Как потом оказалось, это был последний день третьего тура отбора детей в Московское хореографическое училище при Большом театре. Я приехал – никого нет. Чуть не заплакал. Так обидно было – ни одного знакомого лица! Вдруг из-за угла показался дядя Саша. Я бросился к нему, повис на ноге, как обезьяна, – и в голос зарыдал. Дядя Саша не сразу меня вспомнил. “Кто это?” – спрашивает. Тут уж я о себе поспешил напомнить – дескать, помните, вы у нас бешбармак ели? Ну он улыбнулся, говорит: “Пошли”. И подал мне руку. Так и вывел меня в мир балета…
– И родители вас спокойно отпустили? Так далеко, в Москву, маленького ребенка на несколько лет...
– Мама очень плакала. Отец был железнодорожником, когда он приехал из очередного рейса, мать все молчала, боялась ему сказать. День проходит, второй… Тут я маме с укором напомнил: “Ма-а-ам!”. Ей некуда было деваться – она отцу сказала: “Рамазана в Москву зовут”. Отец выслушал и разрешил: “Что ж, пусть едет”. И брат старший поддержал…
В Москву, в Москву!
– Махнуть в столицу Родины с района Алма-Аты I – это для десятилетнего мальчика, как минимум, смена ощущений. Вы их помните, эти ощущения?
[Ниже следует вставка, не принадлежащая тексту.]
(* ===== verification/Connection.v ===== *)
(** * A connection: two libevent buffers and the bytes between them

    The sender's output buffer, the bytes that TCP carries, the receiver's input
    buffer.  Whatever the sizes of the writes and reads, and the chains they use, the
    connection is a queue of bytes; the input buffer is an instance of the interface
    [EvBuffer] that the decoder is written against; so a message that was sent is
    the message that is decoded. *)
From S2P Require Import Prelude CStr StdString Bytes QtpMsg QtpMsgProps Evbuffer EvbufferProps EvbufferAdd EvbufferRead EvbufferWrite EvbufferQueue.
From S2P Require Decode DecodeProps.
Open Scope Z_scope.

(** What a call that cannot fail returns. *)
Definition the {A} (r : res A) (P : A -> Prop) : (exists a, r = Ok a /\ P a) -> {a : A | r = Ok a /\ P a}.
Proof.
  destruct r as [a|f]; intros H.
  - exists a. destruct H as (a' & [= <-] & Ha). by split.
  - exfalso. by destruct H as (a & Ha & _).
Defined.

(** Between the reads only the end of an input buffer is frozen, between the writes only the start of an output buffer. *)
Definition input_ok (b : evbuffer) : Prop := in_use b /\ freeze_start b = false /\ freeze_end b = true.
Definition output_ok (b : evbuffer) : Prop := in_use b /\ freeze_start b = true /\ freeze_end b = false.

Definition input_buffer : Type := {b : evbuffer | input_ok b}.

Lemma input_ends b b' : input_ok b -> in_use b' -> same_ends b b' -> input_ok b'.
Proof. intros (_ & Hs & He) Hu [H1 H2]. split; [done |]. by rewrite H1, H2. Qed.

Lemma new_input_ok : input_ok new_input.
Proof. split; [apply (in_use_frozen false true evbuffer_new), in_use_new | done]. Qed.
Lemma new_output_ok : output_ok new_output.
Proof. split; [apply (in_use_frozen true false evbuffer_new), in_use_new | done]. Qed.

Section Connection.
Context (mm_malloc : cid -> Z -> bool) (garbage : Z -> str) (Hgarbage : forall n, 0 <= n -> StdString.size (garbage n) = n).
(** Memory is available. *)
Hypothesis Hmalloc : forall c z, mm_malloc c z = true.

(** ** The interface of the decoder *)
Lemma pullup_any (x : input_buffer) n : 0 <= n < 2 ^ 63 ->
  exists r, evbuffer_pullup mm_malloc garbage n (`x) = Ok r /\
    input_ok r.2 /\ contents r.2 = contents (`x) /\
    (0 < n -> (fun q => read_at q n r.2) <$> r.1 =
      if StdString.size (contents (`x)) <? n then None else Some (take (Z.to_nat n) (contents (`x)))).
Proof.
  intros Hn. destruct x as [b Hi]. cbn [proj1_sig]. pose proof Hi as (Hu & _). destruct (in_use_size b Hu) as [El _].
  destruct (decide (n = 0 \/ total_len b < n)) as [Hno|Hyes].
  - exists (None, b). rewrite pullup_none by (done || lia). split; [done |]. split; [done |]. split; [done |]. intros Hpos.
    by rewrite (proj2 (Z.ltb_lt _ n)) by lia.
  - destruct (pullup_in_use mm_malloc garbage Hgarbage b n Hu) as [(_ & z & Hz)|(q & b' & -> & Hu' & He & Hc & Hread)]; [lia | by rewrite Hmalloc in Hz |].
    exists (Some q, b'). split; [done |]. split; [by apply (input_ends b) |]. split; [done |]. intros _. rewrite (proj2 (Z.ltb_ge _ n)) by lia.
    cbn. by rewrite Hread.
Qed.

Lemma u64_range n : 0 <= u64 n < 2 ^ 64.
Proof. apply Z.mod_pos_bound. done. Qed.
– О да! Я около года вообще не понимал, что от меня там хотят в этом училище. То ноги выворачивают наизнанку, то спину гнут… Честно – совсем не старался. У нас в группе был мальчик, которого все звали Толя Грек. Может, он и не грек вовсе… Но сложения был великолепного – античного. Прыжок, шаг, фигура ошеломляющей красоты – плечи, талия, осанка… Нам его всегда в пример ставили – вот-де, посмотрите на Толю. Однажды я рассердился. Хвалят какого-то Толю непонятно за что! И тут я стал уже усилия прилагать. Прыжок у меня от природы был дай Бог каждому. Я мог прыгать с “баллоном” – провисая в воздухе. Это действительно был дар, а все остальное: упражнения, позиции делать ленился. И тут меня взял азарт. Я стал усиленно заниматься. Однажды наш преподаватель остановила концертмейстера и во всеуслышание заявила: “Ребята! Рамазан поднял ногу выше Сотникова!!!” Был у нас такой Валера Сотников – упорный очень. Тогда это был для меня самый волнующий комплимент. Мое самолюбие было польщено, и я стал стараться.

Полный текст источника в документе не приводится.